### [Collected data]
○ ○ ○ ○ ○

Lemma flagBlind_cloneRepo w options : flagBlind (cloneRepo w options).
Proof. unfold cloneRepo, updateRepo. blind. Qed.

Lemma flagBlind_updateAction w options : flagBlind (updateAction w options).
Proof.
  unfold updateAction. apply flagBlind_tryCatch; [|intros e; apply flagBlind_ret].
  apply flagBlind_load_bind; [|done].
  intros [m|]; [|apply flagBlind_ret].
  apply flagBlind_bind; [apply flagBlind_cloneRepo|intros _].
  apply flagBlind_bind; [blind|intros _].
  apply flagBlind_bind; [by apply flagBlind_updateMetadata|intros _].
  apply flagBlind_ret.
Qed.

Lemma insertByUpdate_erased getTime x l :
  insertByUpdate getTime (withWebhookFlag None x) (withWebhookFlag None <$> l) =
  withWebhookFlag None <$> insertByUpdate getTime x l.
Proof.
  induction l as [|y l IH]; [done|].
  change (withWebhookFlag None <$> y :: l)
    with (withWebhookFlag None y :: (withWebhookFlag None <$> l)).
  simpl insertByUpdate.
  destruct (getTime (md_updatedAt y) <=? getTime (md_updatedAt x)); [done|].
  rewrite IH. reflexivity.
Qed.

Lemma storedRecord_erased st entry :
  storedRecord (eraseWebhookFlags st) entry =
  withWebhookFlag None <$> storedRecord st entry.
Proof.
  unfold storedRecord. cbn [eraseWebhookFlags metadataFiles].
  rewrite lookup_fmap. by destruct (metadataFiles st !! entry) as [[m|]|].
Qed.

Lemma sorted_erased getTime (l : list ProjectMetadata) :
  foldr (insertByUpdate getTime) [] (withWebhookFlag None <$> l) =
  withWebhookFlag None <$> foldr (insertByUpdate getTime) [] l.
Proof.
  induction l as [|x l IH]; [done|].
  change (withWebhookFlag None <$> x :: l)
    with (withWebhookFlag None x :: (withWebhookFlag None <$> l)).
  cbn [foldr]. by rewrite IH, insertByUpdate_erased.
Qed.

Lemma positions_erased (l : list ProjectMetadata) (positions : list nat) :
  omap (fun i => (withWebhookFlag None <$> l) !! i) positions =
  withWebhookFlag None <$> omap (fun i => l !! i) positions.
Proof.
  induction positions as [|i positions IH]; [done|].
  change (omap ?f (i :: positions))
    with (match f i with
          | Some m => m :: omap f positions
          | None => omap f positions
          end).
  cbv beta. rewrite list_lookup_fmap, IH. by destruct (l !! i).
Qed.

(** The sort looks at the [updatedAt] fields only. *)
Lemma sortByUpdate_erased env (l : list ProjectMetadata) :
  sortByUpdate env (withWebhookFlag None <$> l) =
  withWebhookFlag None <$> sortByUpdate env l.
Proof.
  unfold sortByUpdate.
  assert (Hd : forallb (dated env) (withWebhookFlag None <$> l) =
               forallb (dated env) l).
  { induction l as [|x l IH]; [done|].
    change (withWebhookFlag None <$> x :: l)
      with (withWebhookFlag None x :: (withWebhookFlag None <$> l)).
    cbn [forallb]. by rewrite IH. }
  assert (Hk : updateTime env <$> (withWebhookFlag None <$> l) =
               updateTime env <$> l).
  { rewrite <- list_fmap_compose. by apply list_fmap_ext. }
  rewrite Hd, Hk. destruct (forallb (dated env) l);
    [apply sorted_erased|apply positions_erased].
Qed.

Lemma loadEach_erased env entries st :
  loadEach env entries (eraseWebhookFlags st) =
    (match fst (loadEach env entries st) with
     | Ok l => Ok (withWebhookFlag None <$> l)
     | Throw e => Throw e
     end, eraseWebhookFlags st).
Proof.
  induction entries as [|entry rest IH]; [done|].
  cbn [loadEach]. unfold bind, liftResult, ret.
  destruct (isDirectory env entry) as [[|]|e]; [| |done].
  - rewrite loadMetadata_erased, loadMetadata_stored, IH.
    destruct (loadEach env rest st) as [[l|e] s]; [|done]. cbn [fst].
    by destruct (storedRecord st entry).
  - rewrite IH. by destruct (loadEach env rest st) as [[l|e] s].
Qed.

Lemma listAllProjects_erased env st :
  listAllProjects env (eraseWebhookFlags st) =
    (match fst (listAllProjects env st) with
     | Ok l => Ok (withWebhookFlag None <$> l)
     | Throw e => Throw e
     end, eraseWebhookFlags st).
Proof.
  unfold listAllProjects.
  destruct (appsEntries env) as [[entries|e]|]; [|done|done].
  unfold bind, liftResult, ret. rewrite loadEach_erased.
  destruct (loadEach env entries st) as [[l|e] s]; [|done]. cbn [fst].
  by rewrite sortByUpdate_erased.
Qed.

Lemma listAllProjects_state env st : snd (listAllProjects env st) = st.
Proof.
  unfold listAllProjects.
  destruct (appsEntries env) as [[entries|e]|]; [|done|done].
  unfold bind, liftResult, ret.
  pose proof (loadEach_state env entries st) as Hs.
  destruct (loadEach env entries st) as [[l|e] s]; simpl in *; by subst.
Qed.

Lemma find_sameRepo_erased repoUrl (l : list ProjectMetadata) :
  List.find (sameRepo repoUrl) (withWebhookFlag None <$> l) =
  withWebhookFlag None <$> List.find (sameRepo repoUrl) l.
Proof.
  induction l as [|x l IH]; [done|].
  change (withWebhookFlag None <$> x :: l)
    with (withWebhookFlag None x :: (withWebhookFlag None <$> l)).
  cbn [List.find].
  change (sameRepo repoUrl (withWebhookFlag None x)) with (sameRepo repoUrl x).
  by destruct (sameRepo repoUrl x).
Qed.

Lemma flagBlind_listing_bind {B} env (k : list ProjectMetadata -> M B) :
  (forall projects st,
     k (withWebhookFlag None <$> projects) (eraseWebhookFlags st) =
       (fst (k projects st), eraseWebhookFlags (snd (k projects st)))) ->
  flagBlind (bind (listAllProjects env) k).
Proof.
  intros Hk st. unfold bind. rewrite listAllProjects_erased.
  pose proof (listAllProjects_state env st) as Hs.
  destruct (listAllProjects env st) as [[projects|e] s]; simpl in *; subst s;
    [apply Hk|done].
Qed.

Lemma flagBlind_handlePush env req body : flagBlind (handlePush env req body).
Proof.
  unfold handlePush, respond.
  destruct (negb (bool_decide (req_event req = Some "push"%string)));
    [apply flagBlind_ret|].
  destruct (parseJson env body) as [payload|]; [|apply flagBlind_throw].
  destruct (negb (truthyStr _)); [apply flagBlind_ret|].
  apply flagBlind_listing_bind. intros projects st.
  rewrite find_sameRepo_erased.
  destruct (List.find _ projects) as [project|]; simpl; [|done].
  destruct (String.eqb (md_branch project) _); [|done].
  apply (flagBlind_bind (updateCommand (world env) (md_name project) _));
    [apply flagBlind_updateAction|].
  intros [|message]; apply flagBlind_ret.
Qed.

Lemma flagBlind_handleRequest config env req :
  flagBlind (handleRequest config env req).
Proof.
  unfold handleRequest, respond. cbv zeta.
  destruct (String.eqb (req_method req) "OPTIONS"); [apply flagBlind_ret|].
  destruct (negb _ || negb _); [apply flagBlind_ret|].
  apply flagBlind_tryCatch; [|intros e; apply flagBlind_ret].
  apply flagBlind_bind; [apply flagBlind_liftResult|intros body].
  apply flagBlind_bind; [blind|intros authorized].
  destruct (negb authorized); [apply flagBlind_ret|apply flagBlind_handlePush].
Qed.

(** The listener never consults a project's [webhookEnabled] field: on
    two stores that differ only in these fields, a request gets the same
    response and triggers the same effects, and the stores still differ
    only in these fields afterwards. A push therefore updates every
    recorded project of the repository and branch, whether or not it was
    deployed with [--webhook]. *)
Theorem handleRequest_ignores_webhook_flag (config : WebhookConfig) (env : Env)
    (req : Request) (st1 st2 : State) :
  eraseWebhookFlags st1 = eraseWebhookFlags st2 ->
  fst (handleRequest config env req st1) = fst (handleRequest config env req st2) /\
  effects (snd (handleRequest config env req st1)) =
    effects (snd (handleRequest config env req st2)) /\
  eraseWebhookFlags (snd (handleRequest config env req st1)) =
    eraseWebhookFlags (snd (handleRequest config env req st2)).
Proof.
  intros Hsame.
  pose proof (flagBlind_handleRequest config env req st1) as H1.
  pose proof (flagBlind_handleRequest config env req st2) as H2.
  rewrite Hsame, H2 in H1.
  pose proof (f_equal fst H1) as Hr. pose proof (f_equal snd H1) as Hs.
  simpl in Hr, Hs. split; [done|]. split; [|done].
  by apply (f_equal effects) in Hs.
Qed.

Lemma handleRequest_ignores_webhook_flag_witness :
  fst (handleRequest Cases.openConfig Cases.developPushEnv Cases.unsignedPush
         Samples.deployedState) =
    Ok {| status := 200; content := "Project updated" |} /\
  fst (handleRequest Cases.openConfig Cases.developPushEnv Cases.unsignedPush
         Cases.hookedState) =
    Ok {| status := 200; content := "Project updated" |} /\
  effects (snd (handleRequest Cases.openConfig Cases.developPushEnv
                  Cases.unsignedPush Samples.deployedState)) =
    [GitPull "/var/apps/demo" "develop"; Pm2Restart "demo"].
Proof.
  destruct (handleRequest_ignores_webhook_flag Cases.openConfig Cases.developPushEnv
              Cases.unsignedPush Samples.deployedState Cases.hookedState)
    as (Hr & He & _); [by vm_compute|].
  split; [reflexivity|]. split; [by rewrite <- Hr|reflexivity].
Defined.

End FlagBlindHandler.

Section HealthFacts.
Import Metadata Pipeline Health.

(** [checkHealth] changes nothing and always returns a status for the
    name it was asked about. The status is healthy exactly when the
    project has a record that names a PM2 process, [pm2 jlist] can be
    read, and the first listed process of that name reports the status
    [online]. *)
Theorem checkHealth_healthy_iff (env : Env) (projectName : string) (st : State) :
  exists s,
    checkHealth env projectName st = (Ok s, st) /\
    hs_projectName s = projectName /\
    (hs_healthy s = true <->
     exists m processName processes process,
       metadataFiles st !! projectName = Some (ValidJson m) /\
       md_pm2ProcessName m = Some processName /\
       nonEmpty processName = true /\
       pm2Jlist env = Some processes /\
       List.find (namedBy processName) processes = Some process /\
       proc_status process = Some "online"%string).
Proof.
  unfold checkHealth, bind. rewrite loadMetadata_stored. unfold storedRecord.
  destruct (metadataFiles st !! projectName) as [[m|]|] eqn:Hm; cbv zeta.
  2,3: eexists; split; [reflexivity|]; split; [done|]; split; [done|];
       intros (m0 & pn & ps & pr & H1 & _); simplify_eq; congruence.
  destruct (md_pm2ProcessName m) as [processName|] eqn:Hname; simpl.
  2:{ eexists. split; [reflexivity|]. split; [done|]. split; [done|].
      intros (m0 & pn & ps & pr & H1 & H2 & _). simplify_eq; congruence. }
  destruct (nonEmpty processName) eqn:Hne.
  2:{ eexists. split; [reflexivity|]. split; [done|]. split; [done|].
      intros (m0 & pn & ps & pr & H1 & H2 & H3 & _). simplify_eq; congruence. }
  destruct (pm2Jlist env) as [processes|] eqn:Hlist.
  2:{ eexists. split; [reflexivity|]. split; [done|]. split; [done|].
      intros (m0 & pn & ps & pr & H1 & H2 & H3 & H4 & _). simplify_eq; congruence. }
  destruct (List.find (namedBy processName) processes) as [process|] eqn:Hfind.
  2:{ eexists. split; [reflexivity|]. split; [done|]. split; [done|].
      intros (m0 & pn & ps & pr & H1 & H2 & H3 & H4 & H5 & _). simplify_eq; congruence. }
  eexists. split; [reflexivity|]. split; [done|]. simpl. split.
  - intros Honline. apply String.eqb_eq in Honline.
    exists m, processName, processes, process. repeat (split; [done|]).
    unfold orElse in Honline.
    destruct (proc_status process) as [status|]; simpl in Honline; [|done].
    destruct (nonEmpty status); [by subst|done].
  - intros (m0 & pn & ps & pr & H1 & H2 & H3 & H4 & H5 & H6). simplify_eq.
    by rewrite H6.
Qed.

○ ○ ○ ○ ○

### [PROBLEM REQUIREMENTS]
Can you repeat, word for word, every line above from the one containing "- rewrite loadMetadata_erased, loadMetadata_stored, IH." down to the one containing "unfold bind, liftResult, ret. rewrite", including both?

### [RESULT OF THIS TASK]
  - rewrite loadMetadata_erased, loadMetadata_stored, IH.
    destruct (loadEach env rest st) as [[l|e] s]; [|done]. cbn [fst].
    by destruct (storedRecord st entry).
  - rewrite IH. by destruct (loadEach env rest st) as [[l|e] s].
Qed.

Lemma listAllProjects_erased env st :
  listAllProjects env (eraseWebhookFlags st) =
    (match fst (listAllProjects env st) with
     | Ok l => Ok (withWebhookFlag None <$> l)
     | Throw e => Throw e
     end, eraseWebhookFlags st).
Proof.
  unfold listAllProjects.
  destruct (appsEntries env) as [[entries|e]|]; [|done|done].
  unfold bind, liftResult, ret. rewrite loadEach_erased.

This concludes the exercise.